> [Task description] The word "Inductive": say how many lines of the data below contain it, and give the number alone.

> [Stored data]

(** [parentStar.habitableZone] is read inside the loop and handed to
    [isInHabitableZone], which throws on [undefined]; the loop always runs, so
    a star without the property makes the call throw. *)
Definition generateSolarSystem (parentStar : Star.t) : M (list Planet.t) :=
  let* numberOfPlanets := getRandomInt 3 18 in
  match Star.habitableZone parentStar with
  | None => throw
  | Some habitableZone =>
      let* loop :=
        generatePlanets parentStar habitableZone numberOfPlanets
          (Z.to_nat numberOfPlanets) 0 [] false in
      let* solarSystemPlanets :=
        if negb (snd loop) then
          adjustForHabitableZonePlanet (fst loop) habitableZone
        else ret (fst loop) in
      ret (sort byOrbitRadius solarSystemPlanets)
  end.

(** ** The entry point *)

(** [parentStar.habitableZone = z] *)
Definition setHabitableZone (z : Zone.t) (s : Star.t) : Star.t :=
  Star.mk (Star.type s) (Star.age s) (Star.size s) (Star.mass s)
          (Star.luminosity s) (Some z).

(** [seed] is [None] for a call without a seed ([null] or [undefined]). *)
Definition generateOrbit (seed : option Z) : M Orbit.t :=
  let* _ := match seed with
            | Some s => set_random_seed s
            | None => ret tt
            end in
  let* parentStar := generateParentStar in
  let luminosity :=
    generateStarLuminosity (Star.type parentStar) (Star.size parentStar) in
  let parentStar := setHabitableZone (calculateHabitableZone luminosity) parentStar in
  let* solarSystem := generateSolarSystem parentStar in
  ret (Orbit.mk parentStar solarSystem (Star.habitableZone parentStar)).

(** * Vocabulary of the statements *)

(** [returns c w Q]: from world [w] the computation [c] does not throw, and
    its result and final world satisfy [Q]. *)
Definition returns {A} (c : M A) (w : World) (Q : A -> World -> Prop) : Prop :=
  match c w with
  | Returned a w' => Q a w'
  | Thrown => False
  end.

(** What a call leaves of the [Math.random] tape: the same tape, read no
    further back. *)
Definition tapeKept (w w' : World) : Prop :=
  tape w' = tape w /\ (taken w <= taken w')%nat.

Definition inZone (habitableZone : Zone.t) (planet : Planet.t) : bool :=
  isInHabitableZone (Planet.orbitRadius planet) habitableZone.

(** The planet's axial tilt was computed from the [Math.random] draw number
    [n], for some [n] from [lo] up to but not including [hi], and a range of
    the tilt table. *)
Definition tiltDrawn (tp : nat -> R) (lo hi : nat) (planet : Planet.t) : Prop :=
  exists range n,
    range ∈ tiltRanges.*2 /\ (lo <= n < hi)%nat
    /\ Planet.axialTilt planet
       = tp n * (Range.max range - Range.min range) + Range.min range.

Definition zoneMidpoint (habitableZone : Zone.t) : R :=
  (Zone.innerBoundary habitableZone + Zone.outerBoundary habitableZone) / 2.

Definition orbitLe (a b : Planet.t) : Prop :=
  Planet.orbitRadius a <= Planet.orbitRadius b.

(** A tape on which [Math.random] never returns the same value twice: the
    n-th value is a little above 0.75, by less than 0.001. *)
Definition jitterTape (n : nat) : R := 0.75 + / (1000 + INR n).

(** The captured variable of [random] after one more call. *)
Definition nextState (a : Z) : Z := snd (splitmix32_next a).

(** A computation that reads and moves the seeded source only: from two
    worlds with the same captured variable it returns the same value and the
    same captured variable, and leaves each [Math.random] tape as it was. *)
Definition seededOnly {A} (c : M A) : Prop :=
  forall w1 w2,
    rngState w1 = rngState w2 ->
    exists a s,
      c w1 = Returned a (mkWorld s (tape w1) (taken w1))
      /\ c w2 = Returned a (mkWorld s (tape w2) (taken w2)).

(** The six planet types. *)
Definition knownType (planetType : string) : Prop :=
  planetType = "Lava Planet"%string \/ planetType = "Terrestrial"%string
  \/ planetType = "Ocean World"%string \/ planetType = "Gas Giant"%string
  \/ planetType = "Ice Giant"%string \/ planetType = "Dwarf Planet"%string.

Definition sameOrbit (p1 p2 : Planet.t) : Prop :=
  Planet.orbitRadius p1 = Planet.orbitRadius p2.

(** A G star of one solar luminosity, before its habitable zone is set. *)
Definition sun : Star.t := Star.mk (Some "G"%string) 5 1 1 1 None.

(** A second G star of one solar luminosity, younger and lighter. *)
Definition sunTwin : Star.t := Star.mk (Some "G"%string) 2 1 0.9 1 None.

(** [sun] as [generateOrbit] hands it to [generateSolarSystem]. *)
Definition sunWithZone : Star.t := setHabitableZone (calculateHabitableZone 1) sun.

(** A G star of luminosity 1.1, whose inner habitable boundary is 1 AU. *)
Definition warmStar : Star.t :=
  Star.mk (Some "G"%string) 1 1.1 1 1.1 (Some (calculateHabitableZone 1.1)).

(** A gas giant at 10 AU. *)
Definition gasGiant : Planet.t :=
  Planet.mk "Gas Giant" 10 8 8 (Some "carbon_type_I"%string) 12 40.
(** * Position reconciliation and execution loop of [app.py]

    A shallow embedding of the trading loop of [src/app.py]: the market
    snapshot ([get_btc_ohlcv]), the position oracle ([get_current_position]),
    the signal generator ([analyze_with_deepseek]), the executor
    ([create_market_order_safe], [execute_trade]), one iteration of
    [trading_bot], the trade counters and the accuracy rate of
    [get_signal_accuracy] and the drawdown statistics of [get_equity_curve];
    and of two parts of the web process: the request throttle ([rate_limit])
    and the configuration file with its handler ([load_bot_config],
    [save_bot_config], [update_config]).

    Conventions of the embedding:
    - Python floats are idealised as rationals ([Q]); a quotient whose divisor
      is zero is kept apart (an exception for Python floats, a value that is
      not a finite number for pandas/numpy scalars);
    - JSON payloads of the two collaborators are values of [pyval]; the
      bodies of requests to the configuration handler and the configuration
      file are values of [Web.jval], which has NaN and the infinities that
      [json.loads] accepts as well;
    - a Python exception is the [Raise] outcome of [result]; [try/except
      Exception] is [catch];
    - module-level globals and the files the loop writes are fields of
      [world], threaded explicitly by the [prog] monad; the throttle table
      and the state of the configuration handler are passed and returned. *)

From Stdlib Require Import ZArith QArith Qabs List String Ascii Bool Lia Lqa.
Import ListNotations.

Set Implicit Arguments.
Set Warnings "-register-all".

(** ** Python values and exceptions *)

Inductive pyval : Type :=
| PNone
| PBool (b : bool)
| PNum (q : Q)
| PStr (s : string)
| PList (l : list pyval)
| PDict (d : list (string * pyval)).

(** The exceptions the loop can meet; all derive from [Exception].
    [ApiError] is the source's own [raise Exception(...)]; [BadPayload]
    stands for the [TypeError], [AttributeError] or [IndexError] that a
    payload of an unexpected shape provokes. *)
Inductive exn : Type :=
| ApiError
| KeyError (key : string)
| ValueError
| ZeroDivisionError
| BadPayload.

Inductive result (A : Type) : Type :=
| Ok (a : A)
| Raise (e : exn).

Arguments Ok {A} a.
Arguments Raise {A} e.

Class Monad (m : Type -> Type) : Type :=
  { ret : forall {A}, A -> m A;
    bind : forall {A B}, m A -> (A -> m B) -> m B }.

Declare Scope prog_scope.
Delimit Scope prog_scope with prog.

> [Answer space] 3